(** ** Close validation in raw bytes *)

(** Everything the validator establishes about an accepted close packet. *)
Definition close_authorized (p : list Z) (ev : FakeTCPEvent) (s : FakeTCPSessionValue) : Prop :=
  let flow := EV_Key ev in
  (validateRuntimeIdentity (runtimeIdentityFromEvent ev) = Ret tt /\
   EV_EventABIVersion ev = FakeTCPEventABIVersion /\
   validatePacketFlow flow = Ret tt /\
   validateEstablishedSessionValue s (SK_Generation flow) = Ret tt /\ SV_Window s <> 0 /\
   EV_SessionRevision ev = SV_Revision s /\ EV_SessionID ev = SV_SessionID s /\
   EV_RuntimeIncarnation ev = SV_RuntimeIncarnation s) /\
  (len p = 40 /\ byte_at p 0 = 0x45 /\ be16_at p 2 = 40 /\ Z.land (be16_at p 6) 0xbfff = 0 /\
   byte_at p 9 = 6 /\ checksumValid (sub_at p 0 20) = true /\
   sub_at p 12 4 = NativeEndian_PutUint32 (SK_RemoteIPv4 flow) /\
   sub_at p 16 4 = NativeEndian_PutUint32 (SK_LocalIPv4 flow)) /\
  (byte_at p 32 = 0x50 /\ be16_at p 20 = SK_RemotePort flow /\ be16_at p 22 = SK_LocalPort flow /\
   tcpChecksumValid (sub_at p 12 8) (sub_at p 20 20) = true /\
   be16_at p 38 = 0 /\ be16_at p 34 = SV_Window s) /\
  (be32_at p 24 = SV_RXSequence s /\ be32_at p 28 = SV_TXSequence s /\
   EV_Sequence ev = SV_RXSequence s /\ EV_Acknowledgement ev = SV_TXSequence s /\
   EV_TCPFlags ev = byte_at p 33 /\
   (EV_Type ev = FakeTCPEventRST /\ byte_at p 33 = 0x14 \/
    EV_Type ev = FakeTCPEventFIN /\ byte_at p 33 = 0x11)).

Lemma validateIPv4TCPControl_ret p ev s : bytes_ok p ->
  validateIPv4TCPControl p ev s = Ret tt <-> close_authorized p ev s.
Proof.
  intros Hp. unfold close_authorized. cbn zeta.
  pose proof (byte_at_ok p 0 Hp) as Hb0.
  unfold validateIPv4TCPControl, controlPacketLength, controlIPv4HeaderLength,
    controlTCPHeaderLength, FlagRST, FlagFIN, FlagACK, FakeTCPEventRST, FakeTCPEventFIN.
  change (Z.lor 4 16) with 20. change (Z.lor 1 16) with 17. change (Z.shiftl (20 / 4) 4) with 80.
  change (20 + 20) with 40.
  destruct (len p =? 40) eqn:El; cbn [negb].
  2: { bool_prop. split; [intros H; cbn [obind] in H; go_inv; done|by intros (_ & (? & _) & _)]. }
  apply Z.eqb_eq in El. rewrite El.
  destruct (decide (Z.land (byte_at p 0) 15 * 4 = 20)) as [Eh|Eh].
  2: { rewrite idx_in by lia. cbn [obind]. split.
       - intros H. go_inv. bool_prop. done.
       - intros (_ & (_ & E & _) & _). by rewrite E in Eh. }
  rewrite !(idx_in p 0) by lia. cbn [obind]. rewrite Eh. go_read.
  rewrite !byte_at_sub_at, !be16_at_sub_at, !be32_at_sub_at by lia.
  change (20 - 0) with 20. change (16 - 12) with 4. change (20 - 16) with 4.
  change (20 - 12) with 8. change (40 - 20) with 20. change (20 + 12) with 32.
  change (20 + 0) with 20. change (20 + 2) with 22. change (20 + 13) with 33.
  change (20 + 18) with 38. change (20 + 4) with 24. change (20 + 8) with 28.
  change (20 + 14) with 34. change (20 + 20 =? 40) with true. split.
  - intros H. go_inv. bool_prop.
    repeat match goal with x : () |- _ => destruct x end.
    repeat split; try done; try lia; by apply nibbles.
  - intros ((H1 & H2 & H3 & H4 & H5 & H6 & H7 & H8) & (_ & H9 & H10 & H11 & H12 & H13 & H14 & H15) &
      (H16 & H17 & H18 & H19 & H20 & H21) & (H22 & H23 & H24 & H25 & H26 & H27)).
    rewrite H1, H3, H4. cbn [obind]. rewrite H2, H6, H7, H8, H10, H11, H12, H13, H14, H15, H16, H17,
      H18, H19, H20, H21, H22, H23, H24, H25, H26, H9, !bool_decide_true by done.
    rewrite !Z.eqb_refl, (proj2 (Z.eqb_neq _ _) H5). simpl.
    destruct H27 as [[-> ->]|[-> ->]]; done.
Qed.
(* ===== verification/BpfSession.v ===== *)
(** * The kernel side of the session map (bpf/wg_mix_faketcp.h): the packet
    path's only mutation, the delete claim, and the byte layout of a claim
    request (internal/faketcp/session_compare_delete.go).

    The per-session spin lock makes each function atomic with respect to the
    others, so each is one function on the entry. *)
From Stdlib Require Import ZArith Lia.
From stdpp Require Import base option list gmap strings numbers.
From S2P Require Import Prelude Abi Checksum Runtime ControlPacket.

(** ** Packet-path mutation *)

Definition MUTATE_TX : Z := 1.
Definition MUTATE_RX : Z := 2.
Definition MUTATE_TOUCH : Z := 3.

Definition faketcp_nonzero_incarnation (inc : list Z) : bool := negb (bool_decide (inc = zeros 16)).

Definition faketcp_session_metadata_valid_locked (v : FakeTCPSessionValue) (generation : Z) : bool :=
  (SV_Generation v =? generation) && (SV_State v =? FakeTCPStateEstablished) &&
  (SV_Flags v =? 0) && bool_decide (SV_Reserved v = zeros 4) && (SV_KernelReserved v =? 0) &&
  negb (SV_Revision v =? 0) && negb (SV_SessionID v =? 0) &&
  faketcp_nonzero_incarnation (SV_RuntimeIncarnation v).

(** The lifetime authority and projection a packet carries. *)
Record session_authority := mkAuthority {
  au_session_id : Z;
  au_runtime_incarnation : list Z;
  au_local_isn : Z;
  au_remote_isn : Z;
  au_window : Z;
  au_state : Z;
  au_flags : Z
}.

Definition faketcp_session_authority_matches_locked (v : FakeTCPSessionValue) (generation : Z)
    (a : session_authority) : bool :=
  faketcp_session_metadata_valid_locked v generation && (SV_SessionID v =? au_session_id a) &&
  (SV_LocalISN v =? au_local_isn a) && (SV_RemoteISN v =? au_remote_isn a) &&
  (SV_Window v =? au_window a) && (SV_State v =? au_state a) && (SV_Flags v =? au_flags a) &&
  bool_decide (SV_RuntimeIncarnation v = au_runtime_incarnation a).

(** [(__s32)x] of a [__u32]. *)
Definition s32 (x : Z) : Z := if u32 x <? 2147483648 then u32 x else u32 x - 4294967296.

※ ※ ※

**Task prompt**
Go to the line with "Lemma validateIPv4TCPControl_ret p" in the entries above and repeat every line from there through the line with "pose proof (byte_at_ok p 0 Hp) as Hb0.", exactly and with no other text.

**Solution to this task**
Lemma validateIPv4TCPControl_ret p ev s : bytes_ok p ->
  validateIPv4TCPControl p ev s = Ret tt <-> close_authorized p ev s.
Proof.
  intros Hp. unfold close_authorized. cbn zeta.
  pose proof (byte_at_ok p 0 Hp) as Hb0.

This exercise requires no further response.